- DATA EXTRACTS
(* ===== verification/CmDispatch.v ===== *)
(** * Connection manager: reception ([core/cm/dispatch.cpp], [core/cm/relay.cpp])

    Stream reassembly, packet dispatch, gossip relay with deduplication, and heartbeats.
    [dispatch_packet] and [handle_relay] call each other when a relayed frame reaches its
    destination: the recursion is structural on a [fuel] argument, and running out of it is
    recorded as an [EvUB] event, so that a result without that event is the code's. *)

From Stdlib Require Import ZArith Strings.Byte String Lia.
From stdpp Require Import base gmap list strings numbers.
From S2P Require Import Prelude Codec Wire NonceWindow Queue Crypto Noise Session Signals.
From S2P Require Import CmState CmTransport CmClose CmHandshake.

Local Open Scope Z_scope.

Definition find_conn_by_pubkey (c : cm) (pubkey_hex : string) : Z :=
  default CONN_ID_INVALID (c_pk_index c !! pubkey_hex).

(** [std::hash<uint64_t>] of libstdc++ is the identity. *)
Definition hash_u64 (v : Z) : Z := v.

(** ** Relay deduplication *)

Definition relay_fingerprint (inner_hdr : header_t) : Z * Z :=
  let pid := hdr_packet_id inner_hdr in
  (Z.lxor (hash_u64 pid) (u64 (Z.shiftl (hdr_payload_type inner_hdr) 32)), pid).

Definition relay_seen (inner_hdr : header_t) : CM bool := fun c =>
  let now := c_now_ns c in
  let set := if bool_decide (RELAY_DEDUP_MAX < size (c_relay_dedup_set c))%nat
             then filter (fun e => now - RELAY_TTL_NS <= snd e) (c_relay_dedup_set c)
             else c_relay_dedup_set c in
  let fp := relay_fingerprint inner_hdr in
  match set !! fp with
  | Some _ => (true, set_c_relay_dedup_set set c)
  | None => (false, set_c_relay_dedup_set (<[fp := now]> set) c)
  end.

Section dispatch.
Context `{CO : !CryptoOps}.

(** ** Forwarding *)

Definition relay (exclude_conn ttl : Z) (dest_pubkey inner_frame : bytes) : CM unit :=
  let relay_payload :=
    cenc RelayPayload_codec (mk_RelayPayload ttl dest_pubkey) ++ inner_frame in
  direct ← gets (fun c => find_conn_by_pubkey c (bytes_to_hex dest_pubkey));
  if negb (direct =? CONN_ID_INVALID) && negb (direct =? exclude_conn) then
    send_frame direct MSG_TYPE_RELAY relay_payload
  else
    rs ← gets (fun c => map_to_list (c_records c));
    for_each rs (fun '(cid, rec) =>
      if (cid =? exclude_conn) || negb (bool_decide (r_state rec = STATE_ESTABLISHED))
      then mret tt
      else send_frame cid MSG_TYPE_RELAY relay_payload).

(** [deliver] is [dispatch_packet] for the inner frame. *)
Definition handle_relay (deliver : Z -> header_t -> bytes -> Z -> CM unit)
    (id : Z) (plaintext : bytes) : CM unit :=
  let RELAY_HDR := csize RelayPayload_codec in
  if bool_decide (length plaintext < RELAY_HDR + HDR_SIZE)%nat then drop_pkt id RelayDropped
  else
    let rp := cdec RelayPayload_codec plaintext in
    if rp_ttl rp =? 0 then drop_pkt id RelayDropped
    else
      let inner := drop RELAY_HDR plaintext in
      let inner_hdr := view_header inner in
      if blen inner <? Z.of_nat HDR_SIZE + hdr_payload_len inner_hdr then
        drop_pkt id RelayDropped
      else
        seen ← relay_seen inner_hdr;
        if (seen : bool) then mret tt
        else
          me ← gets (fun c => user_pubkey (c_identity c));
          if bool_decide (rp_dest_pubkey rp = me) then
            now ← gets c_now_ns;
            deliver id inner_hdr
              (slice HDR_SIZE (Z.to_nat (hdr_payload_len inner_hdr)) inner) now
          else relay id (u8 (rp_ttl rp - 1)) (rp_dest_pubkey rp) inner.

(** ** Heartbeat *)

Definition path_entry (tp : TransportPath) : HeartbeatPathEntry :=
  mk_HeartbeatPathEntry (strncpy (tp_scheme tp) 15 ++ [x00]) (if tp_active tp then 1 else 0)
    (tp_priority tp) (Z.min (tp_last_rtt_us tp / 10) 65535).

Definition heartbeat_bytes (ts seq flags : Z) : bytes :=
  cenc HeartbeatPayload_codec (mk_HeartbeatPayload ts seq flags (zeros 3)).

(** The PING: the payload, then the status of up to eight paths. *)
Definition ping_bytes (ts seq : Z) (tps : list TransportPath) : bytes :=
  let paths := take HEARTBEAT_MAX_PATHS tps in
  heartbeat_bytes ts seq 0
  ++ cenc HeartbeatTransportInfo_codec (mk_HeartbeatTransportInfo (Z.of_nat (length paths)))
  ++ concat (map (fun tp => cenc HeartbeatPathEntry_codec (path_entry tp)) paths).

Definition send_heartbeat (id : Z) : CM unit :=
  found ← rcu_find id;
  match found with
  | None => mret tt
  | Some rec =>
      if bool_decide (r_state rec = STATE_ESTABLISHED) then
        ts ← gets c_wall_us;
        upd_record id (fun r => set_r_heartbeat_seq (u32 (r_heartbeat_seq r + 1)) r) ;;
        send_frame id MSG_TYPE_HEARTBEAT
          (ping_bytes ts (r_heartbeat_seq rec) (r_transport_paths rec))
      else mret tt
  end.

(** [std::string(scheme, strnlen(scheme, 16))] and the flags of one entry. *)
Definition peer_path (e : HeartbeatPathEntry) : PeerPathInfo :=
  mk_peer_path (bytes_str (until_nul (hpe_scheme e))) (negb (hpe_active e =? 0))
    (hpe_priority e) (hpe_rtt_compressed e).

(** The path entries a heartbeat carries: as many as announced, as fit in the payload,
    and at most eight. *)
Definition parse_paths (payload : bytes) : list PeerPathInfo :=
  let ext := csize HeartbeatPayload_codec in
  let entries_off := (ext + csize HeartbeatTransportInfo_codec)%nat in
  if bool_decide (length payload <= entries_off)%nat then []
  else
    let info := cdec HeartbeatTransportInfo_codec (drop ext payload) in
    let available := (length payload - entries_off)%nat in
    let esz := csize HeartbeatPathEntry_codec in
    let count := Nat.min (Z.to_nat (hti_path_count info)) HEARTBEAT_MAX_PATHS in
    let parseable := Nat.min count (Nat.div available esz) in
    map (fun i => peer_path (cdec HeartbeatPathEntry_codec (drop (entries_off + i * esz) payload)))
      (seq 0 parseable).

Definition handle_heartbeat (id : Z) (payload : bytes) : CM unit :=
  if bool_decide (length payload < csize HeartbeatPayload_codec)%nat then mret tt
  else
    let hb := cdec HeartbeatPayload_codec payload in
    found ← rcu_find id;
    match found with
    | None => mret tt
    | Some _ =>
        (match parse_paths payload with
         | [] => mret tt
         | infos => upd_record id (set_r_peer_transport_info infos)
         end) ;;
        if hb_flags hb =? 0 then
          send_frame id MSG_TYPE_HEARTBEAT (heartbeat_bytes (hb_timestamp_us hb) (hb_seq hb) 1)
        else if hb_flags hb =? 1 then
          now ← gets c_now_ns;
          wall ← gets c_wall_us;
          upd_record id (fun r => set_r_missed_heartbeats 0 (set_r_last_heartbeat_recv now r)) ;;
          if hb_timestamp_us hb <? wall then
            rec ← rcu_find id;
            match rec ≫= best_path with
            | Some (i, _) => upd_path id i (set_tp_last_rtt_us (wall - hb_timestamp_us hb))
            | None => mret tt
            end
          else mret tt
        else mret tt
    end.

Definition check_heartbeat (cid : Z) : CM unit :=
  found ← rcu_find cid;
  match found with
  | None => mret tt
  | Some rec =>
      if bool_decide (r_state rec <> STATE_ESTABLISHED) then mret tt
      else
        now ← gets c_now_ns;
        if r_last_heartbeat_recv rec =? 0 then
          upd_record cid (set_r_last_heartbeat_recv now)
        else if HEARTBEAT_INTERVAL_NS <? now - r_last_heartbeat_recv rec then
          let missed := u32 (r_missed_heartbeats rec + 1) in
          upd_record cid (set_r_missed_heartbeats missed) ;;
          if MAX_MISSED_HEARTBEATS <=? missed then cm_disconnect cid
          else send_heartbeat cid
        else mret tt
  end.

Definition check_heartbeat_timeouts : CM unit :=
  ids ← gets (fun c => (map_to_list (c_records c)).*1);
  for_each ids check_heartbeat.

(** ** Packet dispatch *)

(** The handler chain for a decrypted payload, and what its verdict does. *)
Definition run_handlers (id : Z) (rec : ConnectionRecord) (hdr : header_t) (data : bytes)
    (recv_ts : Z) : CM unit :=
  let rem := r_remote rec in
  let remote := mk_endpoint (ep_address rem) (ep_port rem) (ep_pubkey rem) id (ep_flags rem) in
  b ← gets c_bus;
  let '(result, calls) := dispatch_packet b (hdr_payload_type hdr) hdr remote data in
  for_each calls (fun name => emit_ev (EvHandle name hdr remote data)) ;;
  now ← gets c_now_ns;
  on_bus (emit_latency id (u64 (now - recv_ts))) ;;
  match er_result result with
  | PROPAGATION_CONSUMED =>
      if String.eqb (r_affinity_plugin rec) "" then
        upd_record id (set_r_affinity_plugin (er_consumed_by result)) ;;
        stat Consumed 1 id
      else mret tt
  | PROPAGATION_REJECT => drop_pkt id RejectedByHandler ;; stat Rejected 1 id
  | PROPAGATION_CONTINUE => mret tt
  end.

(** A packet whose plaintext is known. *)
Definition deliver_plain (deliver : Z -> header_t -> bytes -> Z -> CM unit)
    (id : Z) (rec : ConnectionRecord) (hdr : header_t) (payload plaintext : bytes) (recv_ts : Z)
    : CM unit :=
  stat RxBytes (blen payload) id ;;
  stat RxPacket 1 id ;;
  if hdr_payload_type hdr =? MSG_TYPE_HEARTBEAT then handle_heartbeat id plaintext
  else if hdr_payload_type hdr =? MSG_TYPE_RELAY then handle_relay deliver id plaintext
  else run_handlers id rec hdr plaintext recv_ts.

(** Decryption of one packet by the connection's session. *)
Definition session_decrypt (id : Z) (s : NoiseSession) (payload : bytes) (pkt_id : Z) : CM bytes :=
  let '(plain, s') := decrypt payload pkt_id s in
  upd_record id (set_r_session (Some s')) ;; mret plain.

Definition dispatch_body (deliver : Z -> header_t -> bytes -> Z -> CM unit)
    (id : Z) (hdr : header_t) (payload : bytes) (recv_ts : Z) : CM unit :=
  if hdr_payload_type hdr =? MSG_TYPE_NOISE_INIT then handle_noise_init id payload
  else if hdr_payload_type hdr =? MSG_TYPE_NOISE_RESP then handle_noise_resp id payload
  else if hdr_payload_type hdr =? MSG_TYPE_NOISE_FIN then handle_noise_fin id payload
  else
    found ← rcu_find id;
    match found with
    | None => drop_pkt id ConnNotFound
    | Some rec =>
        if bool_decide (r_state rec <> STATE_ESTABLISHED) then drop_pkt id StateNotEstablished
        else if r_localhost_passthrough rec then
          deliver_plain deliver id rec hdr payload payload recv_ts
        else if negb (Z.land (hdr_flags hdr) GNET_FLAG_TRUSTED =? 0) then
          if r_is_localhost rec then deliver_plain deliver id rec hdr payload payload recv_ts
          else drop_pkt id TrustedFromRemote
        else
          match r_session rec with
          | Some s =>
              if r_is_localhost rec then deliver_plain deliver id rec hdr payload payload recv_ts
              else
                plaintext ← session_decrypt id s payload (hdr_packet_id hdr);
                match plaintext with
                | [] => drop_pkt id DecryptFail
                | _ => deliver_plain deliver id rec hdr payload plaintext recv_ts
                end
          | None => deliver_plain deliver id rec hdr payload payload recv_ts
          end
    end.

Definition add_in_flight (d : Z) : CM unit :=
  modify (fun c => set_c_in_flight_dispatches (u32 (c_in_flight_dispatches c + d)) c).

(** [ConnectionManager::Impl::dispatch_packet] with its in-flight guard. *)
Fixpoint cm_dispatch (fuel : nat) (id : Z) (hdr : header_t) (payload : bytes) (recv_ts : Z)
    : CM unit :=
  add_in_flight 1 ;;
  dispatch_body
    (match fuel with
     | O => fun _ _ _ _ => emit_ev (EvUB "dispatch_packet: recursion")
     | S fuel => cm_dispatch fuel
     end) id hdr payload recv_ts ;;
  add_in_flight (-1).

(** ** Stream reassembly *)

(** What the loop of [handle_data] finds at the front of the buffered bytes. *)
Inductive frame_view :=
  | FvMore
  | FvBad (why : DropReason)
  | FvFrame (hdr : header_t) (payload rest : bytes).

Definition next_frame (buf : bytes) : frame_view :=
  if bool_decide (length buf < HDR_SIZE)%nat then FvMore
  else
    let hdr := view_header buf in
    if negb (hdr_magic hdr =? GNET_MAGIC) then FvBad BadMagic
    else if negb (hdr_proto_ver hdr =? GNET_PROTO_VER) then FvBad BadProtoVer
    else if blen buf <? Z.of_nat HDR_SIZE + hdr_payload_len hdr then FvMore
    else
      let total := (HDR_SIZE + Z.to_nat (hdr_payload_len hdr))%nat in
      FvFrame hdr (slice HDR_SIZE (Z.to_nat (hdr_payload_len hdr)) buf) (drop total buf).

(** The loop over the receive buffer; [rounds] bounds the iterations by the buffered
    bytes, [consumed] is the loop's offset. *)
Fixpoint reassemble (rounds : nat) (dispatch : Z -> header_t -> bytes -> Z -> CM unit)
    (peer_id recv_ts : Z) (consumed : nat) : CM unit :=
  found ← rcu_find peer_id;
  match found with
  | None => mret tt
  | Some rec =>
      let stop := if bool_decide (0 < consumed)%nat
                  then upd_record peer_id (set_r_recv_buf (drop consumed (r_recv_buf rec)))
                  else mret tt in
      match rounds with
      | O => stop
      | S rounds =>
          match next_frame (drop consumed (r_recv_buf rec)) with
          | FvMore => stop
          | FvBad why => drop_pkt peer_id why ;; close_now peer_id
          | FvFrame hdr payload _ =>
              dispatch peer_id hdr payload recv_ts ;;
              reassemble rounds dispatch peer_id recv_ts
                (consumed + (HDR_SIZE + Z.to_nat (hdr_payload_len hdr)))
          end
      end
  end.

(** [handle_data] over a dispatcher. *)
Definition handle_data_with (dispatch : Z -> header_t -> bytes -> Z -> CM unit)
    (id : Z) (raw : bytes) : CM unit :=
  stop ← gets c_shutting_down;
  if (stop : bool) then mret tt else
  recv_ts ← gets c_now_ns;
  peer_id ← gets (fun c => default id (c_transport_index c !! id));
  found ← rcu_find peer_id;
  match found with
  | None => mret tt
  | Some rec =>
      let hdr := view_header raw in
      if bool_decide (r_recv_buf rec = []) && bool_decide (HDR_SIZE <= length raw)%nat
         && (blen raw =? Z.of_nat HDR_SIZE + hdr_payload_len hdr)
         && (hdr_magic hdr =? GNET_MAGIC) && (hdr_proto_ver hdr =? GNET_PROTO_VER)
      then dispatch peer_id hdr (drop HDR_SIZE raw) recv_ts
      else
        let buf := r_recv_buf rec ++ raw in
        upd_record peer_id (set_r_recv_buf buf) ;;
        if MAX_RECV_BUF <? blen buf then
          drop_pkt peer_id RecvBufOverflow ;; close_now peer_id
        else reassemble (S (length buf)) dispatch peer_id recv_ts 0
  end.

Definition handle_data (fuel : nat) (id : Z) (raw : bytes) : CM unit :=
  handle_data_with (cm_dispatch fuel) id raw.
End dispatch.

- WHAT TO DO
How many of the lines in the records above include the word "reassembly"? State that number alone.

- OUTPUT FOR THIS TASK
2